Je n’ai pas eu le courage d’aller voir à Bazeilles si quelque paysan propriétaire n’a pas fait arracher l’allée d’arbres qu’il avait plantée. Au lieu de tout cela la grande place de Sedan donne au visiteur une assez médiocre statue en bronze de Turenne, laquelle ne m’a pas consolé du tout. Cette statue, ce n’est que de la gloire. La chambre où il est né, le château où il a vécu, les arbres qu’il a plantés, c’étaient des souvenirs.

Point de souvenirs non plus, et à plus forte raison, de Guillaume de La Marck, cet effrayant prédécesseur de Turenne dans les annales de Sedan.
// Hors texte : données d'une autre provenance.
(* ===== verification/Resource.v ===== *)
(** * Resources: segmented transfers over a link

    Models [src/link/resource.c] and [include/reticulum/resource.h]: the
    MessagePack advertisement, the receiver that collects hash-identified parts
    under a request window and pages of part hashes, its retries, the assembly with
    decryption, decompression and verification, and the sender with its segments,
    its part hashes, its answers to requests and its check of the final proof.

    A reader is the list of the bytes left; a failed read is [None]. Its two accesses
    to memory are also given at its pointers ([mp_byte_at], [mp_take_at]), with the
    proofs that they stay inside the input. The outer [option] of the operations is memory safety. [malloc_ok n] says whether an
    allocation of [n] bytes succeeds. The null tests of buffers are modelled; those
    of the structures and of scalar results are not. *)

From Stdlib Require Import ZArith SpecFloat Lia.
From S2P Require Import Prelude Platform Crypto Link.

(** ** The compression library *)

(** [BZ2_bzBuffToBuffDecompress]: its result code and the bytes it wrote. *)
Inductive bz_result : Type :=
| BZ_OK (written : list Z)
| BZ_OUTBUFF_FULL (written : list Z)
| BZ_ERROR (written : list Z).

Definition bz_written (r : bz_result) : list Z := match r with BZ_OK w | BZ_OUTBUFF_FULL w | BZ_ERROR w => w end.

(** The calls of [bzlib.h] the code makes, with their documented behaviour:
    output stays within the given capacity, and a compressed buffer decompresses
    to its source where that fits. *)
Class Bzip2 : Type := {
  (** whether the library is compiled in *)
  RETICULUM_HAVE_BZIP2 : bool;
  (** source, capacity; [None] for any code but [BZ_OK] *)
  BZ2_bzBuffToBuffCompress : list Z -> nat -> option (list Z);
  BZ2_bzBuffToBuffDecompress : list Z -> nat -> bz_result;
  bz_compress_fits s n c : BZ2_bzBuffToBuffCompress s n = Some c -> (length c <= n)%nat;
  bz_decompress_fits s n : (length (bz_written (BZ2_bzBuffToBuffDecompress s n)) <= n)%nat;
  bz_roundtrip s n c m :
    BZ2_bzBuffToBuffCompress s n = Some c -> (length s <= m)%nat -> BZ2_bzBuffToBuffDecompress c m = BZ_OK s
}.

Module Resource.

Definition RNS_RESOURCE_HASH_SIZE : nat := 32.
Definition RNS_RESOURCE_MAPHASH_LEN : nat := 4.
Definition RNS_RESOURCE_RANDOM_HASH_SIZE : nat := 4.
Definition RNS_RESOURCE_REQUEST_ID_SIZE : nat := 16.
Definition RNS_RESOURCE_PROOF_SIZE : nat := 64.
Definition RNS_RESOURCE_WINDOW : nat := 4.
Definition RNS_RESOURCE_WINDOW_MAX : nat := 75.
Definition RNS_RESOURCE_MAX_RETRIES : nat := 16.
Definition RNS_RESOURCE_RETRY_GRACE_SECONDS : double := ddiv (d_of_Z 1) (d_of_Z 4).
Definition RNS_RESOURCE_RETRY_BACKOFF_SECONDS : double := ddiv (d_of_Z 1) (d_of_Z 2).
Definition RNS_RESOURCE_RETRY_MAX_SECONDS : double := d_of_Z 3600.
Definition RNS_RESOURCE_HASHMAP_MAX_ENTRIES : Z := 74.
Definition RNS_RESOURCE_MAX_PARTS : Z := 18000.
Definition RNS_RESOURCE_PART_MAX : Z := 464.
Definition RNS_RESOURCE_DEFAULT_MAX_SIZE : Z := 8 * 1024 * 1024.
Definition RNS_RESOURCE_MAX_SIZE : Z := RNS_RESOURCE_DEFAULT_MAX_SIZE.
Definition RNS_RESOURCE_SINGLE_SEGMENT_MAX_SIZE : Z := 1048575.
Definition RNS_RESOURCE_FLAG_ENCRYPTED : Z := 1.
Definition RNS_RESOURCE_FLAG_COMPRESSED : Z := 2.
Definition RNS_RESOURCE_FLAG_SPLIT : Z := 4.
Definition RNS_RESOURCE_FLAG_REQUEST : Z := 8.
Definition RNS_RESOURCE_FLAG_RESPONSE : Z := 16.
Definition RNS_RESOURCE_FLAG_METADATA : Z := 32.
Chose remarquable et qu’il faut dire en passant : dans un temps donné, par le seul progrès naturel des choses et des idées, la ville du Sanglier des Ardennes se modifie à tel point qu’elle produit Turenne.
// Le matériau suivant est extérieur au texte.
(* ===== verification/ResourceTransfer.v ===== *)
(** * Resource transfers, end to end

    Composes the sender and the receiver of [Resource] over an active link: what a
    sender prepares, what the receiver knows of it in every reachable state, and
    the transfer of a segment, under any schedule of parts, updates, requests and
    retries, and by the exchange of requests and answers. *)

From Stdlib Require Import ZArith Lia.
From stdpp Require Import relations.
From S2P Require Import Prelude Platform Crypto Link Resource.

Module ResourceTransfer.
Import Resource.

(** ** Segments *)

(** The job of a sender: its source is not empty and within the limit, and its
    segment exists. *)
Record job_ok (s : rns_resource_sender) : Prop := {
  jb_source : 1 <= source_length s <= RNS_RESOURCE_MAX_SIZE;
  jb_total : s.(total_segments) =
    (source_length s + RNS_RESOURCE_SINGLE_SEGMENT_MAX_SIZE - 1) / RNS_RESOURCE_SINGLE_SEGMENT_MAX_SIZE;
  jb_index : 1 <= s.(segment_index) <= s.(total_segments);
  jb_request : s.(has_request_id) = true -> length s.(request_id) = 16%nat
}.

(** Segment [k] of a source. *)
Definition segment_of (src : list Z) (k : Z) : list Z :=
  take (Z.to_nat RNS_RESOURCE_SINGLE_SEGMENT_MAX_SIZE) (drop (Z.to_nat ((k - 1) * RNS_RESOURCE_SINGLE_SEGMENT_MAX_SIZE)) src).

Lemma job_segment_range s :
  job_ok s -> (s.(segment_index) - 1) * RNS_RESOURCE_SINGLE_SEGMENT_MAX_SIZE < source_length s /\ s.(total_segments) <= 9.
Proof.
  intros [Hs Ht Hi _]. unfold RNS_RESOURCE_SINGLE_SEGMENT_MAX_SIZE, RNS_RESOURCE_MAX_SIZE, RNS_RESOURCE_DEFAULT_MAX_SIZE in *.
  pose proof (Z.mul_div_le (source_length s + 1048575 - 1) 1048575 ltac:(lia)). split; [nia|].
  rewrite Ht. apply Z.lt_succ_r, Z.div_lt_upper_bound; lia.
Qed.

Lemma segment_spec s :
  job_ok s -> segment s = Some (segment_of s.(source) s.(segment_index)) /\
    Z.of_nat (length (segment_of s.(source) s.(segment_index))) = segment_source_length s s.(segment_index) /\
    1 <= segment_source_length s s.(segment_index) <= source_length s.
Proof.
  intros Hj. destruct (job_segment_range s Hj) as [Hlt Ht9]. destruct Hj as [Hs _ Hi _]. unfold segment, segment_source_length, segment_offset, segment_of.
  unfold RNS_RESOURCE_SINGLE_SEGMENT_MAX_SIZE, RNS_RESOURCE_MAX_SIZE, RNS_RESOURCE_DEFAULT_MAX_SIZE, source_length in *.
  rewrite (wrap_small 64 (segment_index s - 1)), (wrap_small 64 ((segment_index s - 1) * 1048575)) by (unfold in_width; lia).
  set (off := (segment_index s - 1) * 1048575) in *. rewrite (wrap_small 64 (Z.of_nat (length (source s)) - off)) by (unfold in_width; lia).
  set (n := if _ <? 1048575 then _ else _). assert (n = Z.min (Z.of_nat (length (source s)) - off) 1048575) as En
    by (unfold n; destruct (Z.ltb_spec (Z.of_nat (length (source s)) - off) 1048575); lia).
  assert (take (Z.to_nat 1048575) (drop (Z.to_nat off) (source s)) = take (Z.to_nat n) (drop (Z.to_nat off) (source s))) as Etake.
  { destruct (Z.le_gt_cases 1048575 (Z.of_nat (length (source s)) - off)); [by replace n with 1048575 by lia|].
    rewrite !take_ge by (rewrite length_drop; lia). done. }
  rewrite Etake. rewrite memread_in by lia. split; [done|]. rewrite length_take, length_drop. lia.
Qed.

(** Consecutive pieces of [m] elements. *)
Lemma chunks_cover {A} (m : nat) (l : list A) n k :
  concat ((λ i, take m (drop (i * m) l)) <$> seq k n) = take (n * m) (drop (k * m) l).
Proof.
  revert k. induction n as [|n IH]; intros k; [done|]. cbn [seq fmap list_fmap concat]. rewrite IH. cbn [Nat.mul].
  rewrite <-(take_take_drop _ m (n * m)), drop_drop. f_equal. f_equal. f_equal. lia.
Qed.

(** The segments of a source, joined, are the source. *)
Lemma segments_cover src n :
  Z.of_nat (length src) <= Z.of_nat n * RNS_RESOURCE_SINGLE_SEGMENT_MAX_SIZE ->
  concat ((λ k, segment_of src (Z.of_nat k)) <$> seq 1 n) = src.
Proof.
  intros Hn. rewrite <-(fmap_S_seq 0 n), <-list_fmap_compose.
  rewrite (list_fmap_ext _ (λ i, take (Z.to_nat RNS_RESOURCE_SINGLE_SEGMENT_MAX_SIZE) (drop (i * Z.to_nat RNS_RESOURCE_SINGLE_SEGMENT_MAX_SIZE) src))).
  - rewrite chunks_cover, Nat.mul_0_l, drop_0. apply take_ge. unfold RNS_RESOURCE_SINGLE_SEGMENT_MAX_SIZE in *. lia.
  - intros i k _. unfold compose, segment_of. f_equal. f_equal. unfold RNS_RESOURCE_SINGLE_SEGMENT_MAX_SIZE. lia.
Qed.

(** ** Parts of a stream *)

Lemma parts_of_range n : 0 < n -> (parts_of n - 1) * 464 < n <= parts_of n * 464 /\ 1 <= parts_of n.
Proof.
  intros Hn. unfold parts_of, RNS_RESOURCE_PART_MAX. pose proof (Z.mul_div_le (n + 464 - 1) 464 ltac:(lia)).
  pose proof (Z.mul_succ_div_gt (n + 464 - 1) 464 ltac:(lia)). lia.
Qed.

Lemma length_part_at w i : length (part_at w i) = Nat.min 464 (length w - i * 464).
Proof. unfold part_at, RNS_RESOURCE_PART_MAX. rewrite length_take, length_drop. done. Qed.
Après avoir fort bien déjeuné dans un excellent lieu qu’on appelle l’hôtel de la Croix d’or, rien ne me retenait plus à Sedan ; je me suis décidé à regagner Mézières pour y prendre la voiture de Givet. Il y a cinq lieues, mais cinq lieues très pittoresques. Je les ai faites à pied, suivi d’un jeune gaillard basané et pieds nus qui portait allègrement mon sac de nuit. La route suit presque toujours à mi-côte la vallée de la Meuse. On rencontre, à une lieue de Sedan, Donchery avec son vieux pont de bois et ses beaux arbres ; puis ce sont des villages riants, de jolis châtelets à poivrières enfouis dans des massifs de verdure, de grandes prairies où des troupeaux de bœufs paissent au soleil, la Meuse qu’on perd et qu’on retrouve. Il faisait le plus beau temps du monde, c’était charmant. À mi-chemin, j’avais très chaud et grand’soif ; je cherchais de tous côtés une maison pour y demander à boire. Enfin j’en aperçois une. J’y cours, espérant un cabaret, et je lis au-dessus de la porte cette enseigne : Bernier-Hannas, marchand d’avoine et charcutier. Sur un banc, à côté de la porte, il y avait un goîtreux. Les goîtres abondent dans le pays. Je n’en suis pas moins entré bravement chez le charcutier marchand d’avoine, et j’ai bu avec beaucoup de plaisir un verre de l’eau qui avait fait ce goîtreux.